## Aim of the exercise
Return the data below exactly, but only from the line containing "- simpl. rewrite Z.eqb_refl." through the line containing "replace (cell q", with both of those lines included.

## The data
*** Begin section ***

Lemma other_entry q : q ∈ l1 ++ l2 -> q <> p /\ q ∈ es /\
  q + SIZEOF_HEAP_ENTRY + esize h q <> p + SIZEOF_HEAP_ENTRY + esize h p.
Proof.
  intros Hq. assert (Hnd : NoDup es).
  { eapply laid_out_NoDup; [apply (entry_end h _ Inv)|apply (inv_layout h _ Inv)]. }
  assert (Hne : q <> p).
  { unfold es in Hnd. rewrite NoDup_app, NoDup_cons in Hnd. set_solver. }
  assert (Hin : q ∈ es) by (unfold es; set_solver). split_and!; [done|done|].
  destruct (blocks_disjoint h _ Inv q p Hin ltac:(unfold es; set_solver) Hne) as [H|H];
    pose proof (entry_size h _ Inv q Hin); pose proof (entry_size h _ Inv p ltac:(set_solver));
    layout; lia.
Qed.

Lemma heap_inv_freed links' bytes' :
  dlist links' (allocations h) (cell <$> l1 ++ l2) ->
  mapped bytes' (BaseAddress hh) (HeapSizeMaximum hh) -> heap_inv (freed links' bytes') (l1 ++ l2).
Proof.
  intros Hd Hm. pose proof other_entry as Ho. destruct layout_without as [L Lp].
  assert (Hsz : forall q, q ∈ l1 ++ l2 -> esize (freed links' bytes') q = esize h q).
  { intros q Hq. unfold esize, freed. simpl. rewrite lookup_delete_ne; [done|].
    destruct (Ho q Hq). congruence. }
  destruct Inv. split; try done.
  - rewrite Forall_forall in *. intros q Hq. destruct (Ho q Hq) as (Hne & Hin & Ht).
    destruct (inv_entries0 q Hin) as (e & E & H1 & H2 & H3 & H4 & H5 & H6). exists e.
    assert (Es : esize h q = he_Size e) by (unfold esize; by rewrite E). rewrite Es in Ht.
    unfold freed. simpl. rewrite !lookup_delete_ne by congruence. done.
  - eapply laid_out_ext; [|exact L]. intros q Hq. unfold block_end. by rewrite Hsz.
  - simpl. unfold hh in *. case_decide; lia.
  - simpl. rewrite (total_size_ext (esize (freed links' bytes')) (esize h)) by done.
    unfold hh. rewrite inv_remaining0, !total_size_app. simpl. lia.
  - simpl. unfold hh. rewrite inv_count0, !length_app. simpl. lia.
Qed.
End Free.

Lemma free_previous h l1 p l2 :
  heap_inv h (l1 ++ p :: l2) ->
  (if lst (allocations h) (cell <$> l1) =? allocations h
   then ret (u64 (BaseAddress (hp_header h) + SIZEOF_HEAP_HEADER)) else
   if lst (allocations h) (cell <$> l1) =? NULL
   then ret (u64 (BaseAddress (hp_header h) + SIZEOF_HEAP_HEADER)) else
   prev ← get_entry (lst (allocations h) (cell <$> l1) - OFFSET_ListEntry);
   ret (u64 (lst (allocations h) (cell <$> l1) - OFFSET_ListEntry + SIZEOF_HEAP_ENTRY +
             he_Size prev + SIZEOF_HEAP_TAIL))) h = Ok (prev_end h l1, h).
Proof.
  intros Inv. pose proof (inv_base h _ Inv). pose proof (inv_top h _ Inv).
  pose proof (inv_min h _ Inv). unfold prev_end.
  destruct l1 as [|q l _] using rev_ind.
  - simpl. rewrite Z.eqb_refl. rewrite u64_small by (layout; rlia). done.
  - rewrite last_snoc, fmap_app. simpl. rewrite lst_snoc.
    assert (Hq : q ∈ (l ++ [q]) ++ p :: l2) by set_solver.
    destruct (entry_bounds h _ Inv q Hq). pose proof (entry_end h _ Inv q Hq). pose proof (inv_free h _ Inv).
    rewrite (proj2 (Z.eqb_neq (cell q) (allocations h))) by (unfold allocations; layout; lia).
    rewrite (proj2 (Z.eqb_neq (cell q) NULL)) by (unfold NULL; layout; lia).
    replace (cell q - OFFSET_ListEntry) with q by (unfold cell; lia).
    destruct (get_entry_run h _ Inv q Hq) as (e & E & _ & Es & _).
    unfold mbind, M_bind. rewrite E, Es.
    replace (q + SIZEOF_HEAP_ENTRY + esize h q + SIZEOF_HEAP_TAIL) with (block_end h q) by (layout; lia).
    by rewrite u64_small by (layout; rlia).
Qed.

(** Only the last allocation ends at the free address. *)
Lemma free_is_last h l1 p l2 : heap_inv h (l1 ++ p :: l2) ->
  (block_end h p =? FreeAddress (hp_header h)) = bool_decide (l2 = []).
Proof.
  intros Inv. pose proof (inv_layout h _ Inv) as L. apply laid_out_app in L as (mid & _ & _ & L2).
  destruct l2 as [|q l].
  - simpl in L2. rewrite L2. apply Z.eqb_refl.
  - apply Z.eqb_neq. destruct L2 as [Hq _].
    destruct (entry_bounds h _ Inv q) as [_ B]; [set_solver|].
    pose proof (entry_end h _ Inv q ltac:(set_solver)). lia.
Qed.

(** The block of [p] filled with the free pattern. *)
Definition wiped (h : Heap) (p : Z) (b : Mem) : Prop :=
  filled (hp_bytes h) b p HEAP_FREE_PATTERN (block_size (esize h p)).

Lemma free_run h l1 p l2 e :
  heap_inv h (l1 ++ p :: l2) -> hp_entries h !! p = Some e ->
  exists links' bytes',
    ClHeapFreePoolWithTag (p + SIZEOF_HEAP_ENTRY) (he_Tag e) h =
      Ok (tt, freed h l1 l2 p links' bytes') /\
    heap_inv (freed h l1 l2 p links' bytes') (l1 ++ l2) /\ wiped h p bytes'.
Proof.
  intros Inv Ee. assert (Hin : p ∈ l1 ++ p :: l2) by set_solver.
  destruct (get_entry_run h _ Inv p Hin) as (e0 & Eg & Ee0 & Es & Et & _).
  assert (e0 = e) by congruence. subst e0.
  destruct (entry_bounds h _ Inv p Hin) as [B1 B2]. destruct (entry_size h _ Inv p Hin) as [S1 S2].
  pose proof (inv_base h _ Inv) as V1. pose proof (inv_top h _ Inv) as V2. pose proof (inv_free h _ Inv) as V3.
  pose proof (inv_count h _ Inv) as V4. pose proof (remaining_nonneg h _ Inv) as V5.
  pose proof (inv_list h _ Inv) as Hd. rewrite fmap_app in Hd. simpl in Hd.
  destruct (dlist_around _ _ _ _ _ Hd) as [[_ Bl] _].
  destruct (wp_Ok _ _ _ (RemoveEntryList_spec _ _ _ _ _ Hd)) as (r & m1 & Erm & Hd1 & Hf1 & _).
  destruct (wp_Ok _ _ _ (cl_memset_spec p HEAP_FREE_PATTERN (block_size (esize h p)) (hp_bytes h)
    ltac:(unfold NULL; layout; lia) ltac:(layout; rlia)
    ltac:(intros a Ha; apply (inv_bytes h _ Inv); layout; lia))) as ([] & b1 & Emem & Hfill).
  exists (delete (cell p) m1), b1. split_and!; [| |done].
  - pose proof (validate_entry_run h p e (he_Tag e)) as Hval.
    rewrite Z.eqb_refl in Hval. specialize (Hval ltac:(apply (proj1 (Forall_forall _ _) (inv_entries h _ Inv) p Hin))
      ltac:(layout; lia) Ee Et).
    pose proof (free_previous h l1 p l2 Inv) as Hprev.
    assert (Hbl : get_Blink (cell p) (hp_links h) = Ok (lst (allocations h) (cell <$> l1), hp_links h)).
    { unfold get_Blink, blink in *. destruct (hp_links h !! cell p); [|done]. simpl in Bl. injection Bl as Bl. by rewrite Bl. }
    unfold ClHeapFreePoolWithTag. rewrite Z.add_simpl_r. fold (cell p).
    assert (Hp0 : NULL <> p + SIZEOF_HEAP_ENTRY) by (unfold NULL; layout; lia).
    erewrite bind_run by (apply ASSERT_run; by rewrite (proj2 (Z.eqb_neq _ _) Hp0)).
    erewrite bind_run by (apply ASSERT_run; rewrite (proj2 (Z.eqb_neq 0 (he_Tag e))) by lia; done).
    erewrite bind_run by exact Eg. erewrite bind_run by exact Hval.
    erewrite bind_run by (by apply ASSERT_run).
    erewrite bind_run by (by apply on_links_run).
    erewrite bind_run by reflexivity. erewrite bind_run by reflexivity.
    erewrite bind_run by exact Hprev.
    erewrite bind_run by (unfold on_links, zoom; cbn [links HasLinks_Heap]; by rewrite Erm).
    rewrite Es. fold (block_size (esize h p)).
    rewrite (u64_small (block_size (esize h p))) by (layout; rlia).
    erewrite bind_run by (apply ASSERT_run, Z.leb_le; layout; rlia).
    rewrite (u32_small (block_size (esize h p))) by (layout; rlia).
    erewrite bind_run by (unfold on_bytes, zoom; cbn [hp_bytes set_links HasLinks_Heap]; by rewrite Emem).
    erewrite bind_run by reflexivity. erewrite bind_run by reflexivity.
    cbn [hp_header hp_entries hp_tails hp_links hp_bytes set_links HasLinks_Heap].
    rewrite (u64_small (HeapSizeRemaining _ + _)), (u64_small (HeapNumberOfAllocations _ - 1)).
    2: { pose proof (count_bound h _ Inv). rewrite length_app in *. simpl in *. rlia. }
    2: { layout; rlia. }
    replace (u64 (p + SIZEOF_HEAP_ENTRY + esize h p + SIZEOF_HEAP_TAIL)) with (block_end h p)
      by (rewrite u64_small by (layout; rlia); layout; lia).
    rewrite (free_is_last h l1 p l2 Inv). unfold freed.
    destruct (decide (l2 = [])); [rewrite bool_decide_eq_true_2 by done|rewrite bool_decide_eq_false_2 by done]; done.
  - apply heap_inv_freed; [done| |].
    + rewrite fmap_app. eapply dlist_ext; [exact Hd1|]. intros x Hx. apply lookup_delete_ne.
      intros <-. destruct Hd as [Hnd _]. rewrite NoDup_cons, NoDup_app, NoDup_cons in Hnd. set_solver.
    + intros a Ha. rewrite Hfill. case_bool_decide; [eauto|]. by apply (inv_bytes h _ Inv).
Qed.

(** * Theorems *)

Lemma heap_inv_bytes h es b : heap_inv h es ->
  mapped b (BaseAddress (hp_header h)) (HeapSizeMaximum (hp_header h)) ->
  heap_inv (mkHeap (hp_header h) (hp_entries h) (hp_tails h) (hp_links h) b) es.
Proof. intros [] Hb. by split. Qed.

(** The new allocation as the caller sees it: [a] is the data of a block [p]
    that is linked in address order among the old ones. *)
Definition allocated (h : Heap) (es : list Z) (k Tag Size a : Z) (zeroed : bool) (h' : Heap) : Prop :=
  exists l1 l2 p, a = p + SIZEOF_HEAP_ENTRY /\ es = l1 ++ l2 /\ (p ∉ es) /\
    heap_inv h' (l1 ++ p :: l2) /\ restart_ok h' (l1 ++ p :: l2) /\ a mod 2 ^ k = 0 /\
    hp_entries h' !! p = Some (mkHEAP_ENTRY HEAP_MAGIC Tag Size SIZEOF_HEAP_ENTRY) /\
    (forall q, q ∈ es -> hp_entries h' !! q = hp_entries h !! q) /\
    (if zeroed then filled (hp_bytes h) (hp_bytes h') a 0 Size else hp_bytes h' = hp_bytes h).

Lemma zero_new h es k Tag Size p h1 (zero : bool) :
  heap_inv h es -> placed h es k Tag Size p h1 -> 0 < Size -> block_size Size < 2 ^ 32 ->
  exists h', (if zero then on_bytes (cl_memset (p + SIZEOF_HEAP_ENTRY) 0 Size) else ret tt) h1
      = Ok (tt, h') /\ allocated h es k Tag Size (p + SIZEOF_HEAP_ENTRY) zero h'.
Proof.
  intros Inv (l1 & l2 & Ees & Inv1 & Hr1 & Hal & Hp & Hold & Hnew & Hbytes & Hbase & Hmax) Hs Hb.
  destruct zero; [|by exists h1; split; [done|]; exists l1, l2, p].
  assert (Hin : p ∈ l1 ++ p :: l2) by set_solver.
  destruct (entry_bounds h1 _ Inv1 p Hin) as [B1 B2]. pose proof (inv_base h1 _ Inv1).
  pose proof (inv_free h1 _ Inv1).
  assert (Es : esize h1 p = Size) by (unfold esize; by rewrite Hp).
  unfold block_end in B2. rewrite Es in B2.
  destruct (wp_Ok _ _ _ (cl_memset_spec (p + SIZEOF_HEAP_ENTRY) 0 Size (hp_bytes h1)
    ltac:(unfold NULL; layout; lia) ltac:(layout; rlia)
    ltac:(intros a Ha; apply (inv_bytes h1 _ Inv1); layout; lia))) as ([] & b & E & Hf).
  eexists. split; [unfold on_bytes, zoom; by rewrite E|].
  exists l1, l2, p. rewrite <- Hbytes. split_and!; try done.
  apply heap_inv_bytes; [done|]. intros a Ha. rewrite Hf. case_bool_decide; [eauto|].
  by apply (inv_bytes h1 _ Inv1).
Qed.


(** C32: ClHeapFreePoolWithTag of an allocation with its tag succeeds: the block
    is removed from the list, its bytes are filled with the free pattern, its
    size is given back, the other allocations keep their headers and the heap
    stays well formed; with any other non-zero tag the call stops in its
    assertion. *)
Theorem heap_free_inverse h l1 p l2 e Tag :
  heap_inv h (l1 ++ p :: l2) -> hp_entries h !! p = Some e -> Tag <> 0 ->
  if decide (Tag = he_Tag e) then
    exists h', ClHeapFreePoolWithTag (p + SIZEOF_HEAP_ENTRY) Tag h = Ok (tt, h') /\
      heap_inv h' (l1 ++ l2) /\ wiped h p (hp_bytes h') /\
      HeapSizeRemaining (hp_header h') = HeapSizeRemaining (hp_header h) + block_size (esize h p) /\
      (forall q, q ∈ l1 ++ l2 -> hp_entries h' !! q = hp_entries h !! q) /\
      (EntryToRestartSearch (hp_header h) <> cell p -> restart_ok h (l1 ++ p :: l2) ->
       restart_ok h' (l1 ++ l2))
  else ClHeapFreePoolWithTag (p + SIZEOF_HEAP_ENTRY) Tag h = Err AssertFailed.
Proof.
  intros Inv Ee HT. assert (Hin : p ∈ l1 ++ p :: l2) by set_solver. case_decide as Htag.
  - subst Tag. destruct (free_run h l1 p l2 e Inv Ee) as (m & b & E & Inv' & Hw).
    eexists. split; [exact E|]. split_and!; try done.
    + intros q Hq. destruct (other_entry h l1 l2 p Inv q Hq) as (Hne & _).
      simpl. by rewrite lookup_delete_ne.
    + unfold restart_ok. rewrite !fmap_app. simpl. set_solver.
  - destruct (get_entry_run h _ Inv p Hin) as (e0 & Eg & Ee0 & _).
    assert (e0 = e) by congruence. subst e0.
    destruct (entry_bounds h _ Inv p Hin) as [B1 _]. pose proof (inv_base h _ Inv).
    unfold ClHeapFreePoolWithTag. rewrite Z.add_simpl_r.
    erewrite bind_run by (apply ASSERT_run; rewrite (proj2 (Z.eqb_neq NULL (p + SIZEOF_HEAP_ENTRY)))
      by (unfold NULL; layout; lia); done).
    erewrite bind_run by (apply ASSERT_run; by rewrite (proj2 (Z.eqb_neq 0 Tag)) by lia).
    erewrite bind_run by exact Eg.
    erewrite bind_run by (eapply validate_entry_run;
      [apply (proj1 (Forall_forall _ _) (inv_entries h _ Inv) p Hin)|layout; lia|exact Ee|exact HT]).
    by rewrite (proj2 (Z.eqb_neq Tag (he_Tag e)) Htag).
Qed.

*** End section ***

## Task answer
  - simpl. rewrite Z.eqb_refl. rewrite u64_small by (layout; rlia). done.
  - rewrite last_snoc, fmap_app. simpl. rewrite lst_snoc.
    assert (Hq : q ∈ (l ++ [q]) ++ p :: l2) by set_solver.
    destruct (entry_bounds h _ Inv q Hq). pose proof (entry_end h _ Inv q Hq). pose proof (inv_free h _ Inv).
    rewrite (proj2 (Z.eqb_neq (cell q) (allocations h))) by (unfold allocations; layout; lia).
    rewrite (proj2 (Z.eqb_neq (cell q) NULL)) by (unfold NULL; layout; lia).
    replace (cell q - OFFSET_ListEntry) with q by (unfold cell; lia).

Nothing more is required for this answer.